時過ぎて(大人悪魔ほむら×大人さやか短編集) 作:さんかく@
ほむらが目を覚ました時には、すでに蒼い髪の相方はベッドを抜け出していた。相方の寝ていた所に手を這わせながら、ゆっくりとほむらはシーツから頭を出した。長い黒髪が乱れ、美しい顔にまとわりついた。
「おはよう、ほむら」
「……もう起きてたの?」
眩しそうに目を細めながら、ほむらはテーブルの傍に立っている相方に声をかける。
「うん、なんだか目が覚めちゃって…」
ほむらはまだ眠たそうだ。美しい顔をしかめながら、上体を起こす。キャミソール一枚で覆われた肢体が露わになった。
「コーヒー飲む?」
蒼い髪の相方が、カップにコーヒーを注ぐと同時にいい香りが広がった。思わず、うっとりとほむらは目を瞑る。
「頂くわ…」
そうして、美しい悪魔はベッドを降りた。
* * * *
「おかわりは?」
「もういいわ」
ソファに腰掛けながら、二人はコーヒーを飲んでいた。互いに肩を並べて外の景色を眺めながら。蒼い髪の相方の気配りを不思議に思ったのか、ほむらが景色を眺めながら囁いた。
「ねえ、貴方何か優しすぎない?」
「へ?や、優しいって?別に普通よ?」
「そう?」
視線を景色から、蒼い髪の相方へ移すと、ほむらは口元を緩めた。まるで挑発するような笑顔。ワンテンポ置いて、その艶のある唇が動いた。
「浮気?」
ふご、と変な声をあげながら、蒼い髪の女性が咳き込んだ。手で口をおさえ、コーヒーをこぼすまいと必死なその様子に、ほむらは肩を震わせ笑う。ソファでしばらく咳き込む声と笑い声が続いた。ようやく静まったころ、涙目で蒼い髪の相方――美樹さやかはほむらを睨んだ。白いワイシャツにはコーヒーの染み。
「ちょっとぉ…あんたが変なこと言うから」
「あら、だってテレビで見たんだもの」
「え?」
得意げに人さし指を唇にあてて、ほむらは囁いた。
「浮気の後の夫は優しいって…」
「どんな番組よ!」
どうにも、最近悪魔は変なテレビ番組を見るようになった、これもさやかの出張が増えたからだろうか。さすがに身に覚えの無いさやかでも弁明しようという気になったらしい、こほん、と咳払いして説明をはじめた。

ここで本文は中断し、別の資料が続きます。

Section SyntheticSpectrum.

(** A spectrum on a grid [X]: the diffuse albedo [a] and the diffuse ratio
    [d] at each wavelength, and the albedo that the slope factor [K] and
    the exponent [n] make of them. *)
Variable A : Type.
Variable X : nd A.
Variables a d : A -> R.
Variables K n : R.

Let albedo_diff : nd fval := Nd.map (fun x => Fin (a x)) X.
Let difftot : nd fval := Nd.map (fun x => Fin (d x)) X.
Let albedo : nd fval :=
  Nd.map (fun x => Fin ((1 - d x) * K * Rpower (a x) n + d x * a x)) X.

Hypothesis spectrum_ok :
  Nd.all (fun x => 0 < a x /\ d x + (1 - d x) * K <> 0) X.

Lemma correction_step_fixed :
  correction_step albedo difftot (Fin K) (Fin n) albedo_diff = albedo_diff.
Proof.
  unfold correction_step, albedo, difftot, albedo_diff. nd_norm.
  apply (NdFacts.map_ext_all _ _ _ _ spectrum_ok).
  intros x [Ha Hd]. rewrite pow_positive_base by assumption.
  assert (Hd' : d x + (1 + - d x) * K <> 0) by (unfold Rminus in Hd; lra).
  fcalc.
  replace ((((1 - d x) * K * Rpower (a x) n + d x * a x)
            + - ((1 + - d x) * K * (Rpower (a x) n + - a x)))
           / (d x + (1 + - d x) * K))
    with (a x) by (unfold Rminus; field; lra).
  apply maximum_0_nonnegative. lra.
Qed.

Lemma correction_step2_fixed :
  n <> 0 ->
  correction_step2 albedo difftot (Fin K) (Fin n) albedo_diff = albedo_diff.
Proof.
  intros Hn.
  unfold correction_step2, albedo, difftot, albedo_diff. nd_norm.
  apply (NdFacts.map_ext_all _ _ _ _ spectrum_ok).
  intros x [Ha Hd]. rewrite pow_positive_base by assumption.
  assert (Hd' : (1 + - d x) * K + d x <> 0) by (unfold Rminus in Hd; lra).
  fcalc.
  replace ((((1 - d x) * K * Rpower (a x) n + d x * a x)
            + - (d x * (a x + - Rpower (a x) n)))
           / ((1 + - d x) * K + d x))
    with (Rpower (a x) n) by (unfold Rminus; field; lra).
  rewrite pow_positive_base by apply exp_pos.
  rewrite Rpower_mult.
  replace (n * (1 / n)) with 1 by (field; assumption).
  rewrite Rpower_1 by assumption.
  apply maximum_0_nonnegative. lra.
Qed.

End SyntheticSpectrum.
Definition parse_path (o : ReqResp Stream)
  : Outcome (PyStr * PyStr * PyStr * PyStr) :=
  match environ o !! "PATH_INFO" with
  | Some (EnvStr path) =>
      match split_on "/" path with
      | [e; v; a; c; ob] =>
          if forallb (λ w, negb (String.eqb w "")) [v; a; c; ob]
             && String.eqb e ""
          then Returned (Some v, Some a, Some c, Some ob)
          else Raised (ValueError ("Invalid path: " ++ path))
      | _ => Raised (ValueError ("Invalid path: " ++ path))
      end
  | _ => Raised (mkExc "KeyError" ["LookupError"; "StandardError";
                                   "Exception"] ["PATH_INFO"])
  end%string.

Global Instance tier : Tier Stream App := {|
  _parse_vaco := parse_path;
  get_account_info _ _ := Returned {[ "storlet-enabled" := "True" ]};
  config_true_value v :=
    bool_decide (lower v ∈ ["true"; "1"; "yes"; "on"; "t"; "y"])
|}.

Definition compress : FilterData :=
  mkFilter "proxy" "storlet" "compress-1.0.jar" "on_pre_put".
Definition encrypt : FilterData :=
  mkFilter "proxy" "native" "crypto.aes.Encrypt" "on_pre_put".
Definition audit : FilterData :=
  mkFilter "object" "storlet" "audit-1.0.jar" "on_pre_put".
Definition broken : FilterData :=
  mkFilter "proxy" "storlet" "broken-1.0.jar" "on_pre_put".

Definition proxy_conf : gmap string string :=
  {[ "execution_server" := "proxy";
     "storlet_container" := "storlet";
     "storlet_dependency" := "dependency" ]}.

Definition proxy_control : CrystalFilterControl :=
  CrystalFilterControl_init proxy_conf.

Definition put_request (path : string) : ReqResp Stream :=
  {| is_request := true; req_method := "PUT";
     environ := {[ "PATH_INFO" := EnvStr path;
                   "CONTENT_LENGTH" := EnvStr "1024";
                   "wsgi.input" := EnvBody (Some "body") ]};
     headers := ∅; app_iter := None |}.

Definition get_response : ReqResp Stream :=
  {| is_request := false; req_method := "GET";
     environ := ∅; headers := ∅; app_iter := Some "body" |}.

(** A PUT through the proxy with two filters of the proxy and one of the
    object tier, the dict being iterated in the order 3, 1, 2. *)
Definition scenario : list (Key * FilterData) :=
  [(KInt 3, audit); (KInt 1, compress); (KInt 2, encrypt)].

Definition st0 : ExecState :=
  {| req_resp := put_request "/v1/AUTH_a/c/o"; invoked := [] |}.

Definition run (d : list (Key * FilterData)) (st : ExecState)
  : ExecState * Outcome unit :=
  execute_filters proxy_control d tt
                  (Some "v1") (Some "AUTH_a") (Some "c") (Some "o") "put" st.

(** The same filters, the first of them failing in its sandbox. *)
Definition failing_scenario : list (Key * FilterData) :=
  [(KInt 1, compress); (KInt 0, broken); (KInt 2, audit)].

Definition broken_call : Invocation Stream :=
  mkInvocation Storlet broken None (Raised (RuntimeError "sandbox exited")).

(** The handler [__init__] builds for a PUT of [/v1/AUTH_a/c/o] on the
    proxy. *)
Definition handler0 : CrystalBaseHandler Stream App :=
  {| _request := put_request "/v1/AUTH_a/c/o";
     _api_version := Some "v1"; _account := Some "AUTH_a";
     _container := Some "c"; _obj := Some "o";
     h_server := Some "proxy";
     sds_containers := [Some "storlet"; Some "dependency";
                        Some "docker_images"];
     app := tt; h_conf := proxy_conf;
     filter_control := proxy_control;
     h_method := "put" |}.

Definition hs0 : HookState Stream App :=
  {| this := handler0; engine_calls := [] |}.

(** A handler for a PUT into the container of the storlet binaries. *)
Definition reserved_handler : CrystalBaseHandler Stream App :=
  with_vaco (Some "v1", Some "AUTH_a", Some "storlet", Some "f-1.0.jar")
            handler0.

(** A filter registered for none of the three points. *)
Definition idle : FilterData :=
  mkFilter "proxy" "storlet" "idle-1.0.jar" "on_post_put".
End Sample.

(** ** Notions the properties are stated with *)

(** The filter is owned by the tier of the controller:
    [filter_data["execution_server"] == self.server]. *)
Definition is_local (self : CrystalFilterControl) (fd : FilterData) : bool :=
  bool_decide (Some (execution_server fd) = server self).

(** The entries of a dict at the keys [ks], in the order of [ks]. *)
Definition items_at (d : list (Key * FilterData)) (ks : list Key)
  : list (Key * FilterData) :=
  omap (λ k, pair k <$> dict_get k d) ks.

(** The entries of a dict in ascending order of the keys. *)
Definition sorted_items (d : list (Key * FilterData))
  : list (Key * FilterData) :=
  items_at d (sorted (dict_keys d)).

(** The local-tier subset of a filter set and the rest of it, both in
    ascending order of the keys. *)
Definition local_part (self : CrystalFilterControl)
    (d : list (Key * FilterData)) : list (Key * FilterData) :=
  filter (λ kv, is_local self kv.2) (sorted_items d).

Definition other_part (self : CrystalFilterControl)
    (d : list (Key * FilterData)) : list (Key * FilterData) :=
  filter (λ kv, ¬ is_local self kv.2) (sorted_items d).

(** Strictly ascending keys. *)
Definition key_lt (a b : Key) : Prop := key_le a b ∧ a ≠ b.

Section Chains.
Context {Stream App : Type} `{E : Engines Stream App}.

(** The two writes at the end of [execute_filters], as functions of what
    was delegated and of what was executed. *)
Definition with_delegation (delegated : list (Key * FilterData))
    (o : ReqResp Stream) : ReqResp Stream :=
  if dict_truthy delegated
  then set_header "CRYSTAL-FILTERS" (HJson (json_dumps delegated)) o
  else o.

Definition with_body (executed : bool) (stream : option Stream)
    (o : ReqResp Stream) : ReqResp Stream :=
  if executed
  then if is_request o
       then set_environ "wsgi.input" (EnvBody stream) o
       else set_app_iter stream o
  else o.

(** A sequence of engine calls composes the streams: the first call is
    given [input], each later call the stream the call before it
    returned, and a call that raised is the last one. *)
Fixpoint chained (input : option Stream) (calls : list (Invocation Stream))
  : Prop :=
  match calls with
  | [] => True
  | i :: rest =>
      inv_input i = input ∧
      match inv_result i with
      | Returned out => chained out rest
      | Raised _ => rest = []
      end
  end.

(** The stream the last call of a sequence returned ([input] when there is
    no call). *)
Definition final_stream (input : option Stream)
    (calls : list (Invocation Stream)) : option Stream :=
  foldl (λ cur i, match inv_result i with
                  | Returned out => out
                  | Raised _ => cur
                  end) input calls.
End Chains.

「いや…あんたがこの前膝枕してくれたじゃない?だから今度は…」
「貴方が膝枕してくれるの?」
「う、うん、それでもいいし、お礼をしようと思ってさ…なんでもいいわよ?」
どうやら、この前の「労わり」のお礼なのだとほむらも気付き、肩をすくめた。
「別に気にしなくてもいいのに…」
「い、いや、だって私だけ労わってもらってさ、私もあんたにしたいじゃない?」
「そうなの?」
「そうよ」
相方はそういうものなのだと、珍しく忠犬に言いくるめられて、ついつい悪魔は頷いた。
「仕方ないわねえ、それなら………何がいいかしら?」
うまく浮かばない。ほむらは唇に人さし指をあてながら、珍しく考え込んだ。
「じゃ、じゃあさ、肩でも揉もうか?」
さやかは立ち上がり、ほむらの背後に立った。
「肩?私、肩なんて凝ったことないわよ?」
「う、ま、まああんたが何か思い浮かぶまで、しておくわ」
「そう?」
華奢なほむらの肩にさやかが手を置く。そうしてゆっくりと揉み始めた。
「んっ…」
ほむらの艶のある唇から、呻き声が漏れる。さやかの手が強いのか、少しだけ上体が前のめりになる。
「え、つ、強すぎる?」
「……なんだか、痛いわ、変な感じ…あっ」
「へ、変な声あげないでよ!私も変な気分になるじゃない!」
「あら…なあに朝から?」
妖艶な笑みを浮かべながら、ほむらがさやかの方へ振り向いた。う、と言葉を詰まらせるさやかを見て、くすくすと楽しそうに笑いだす。
「そっちの方がいいかしら?」
「…う、うん…いや、だ、だめよ!」
顔を赤くして、ぶんぶんと頭を振る相方に、とうとうほむらは吹き出した。
「ほんと、しょうがない人……」
そうして背後の相方を見上げながら手を伸ばす。手はさやかの頬をゆっくりと撫でて。顔を赤くしながら見下ろすさやか。
「おいで」
飼い主がそう囁くと、忠犬はすぐさま顔を飼い主と重ねた。その激しい様は、まるで長い間お預けをくらっていた犬のようで。くすくすと、時折主人は嬉しそうに笑いを漏らす。
そうして、蒼い髪の相方が背後から華奢な悪魔を強く抱きしめた。声を漏らしながら、ほむらは目を閉じた。
それからソファの上でしばらくお互いを「労わりあう」のはまた別の話。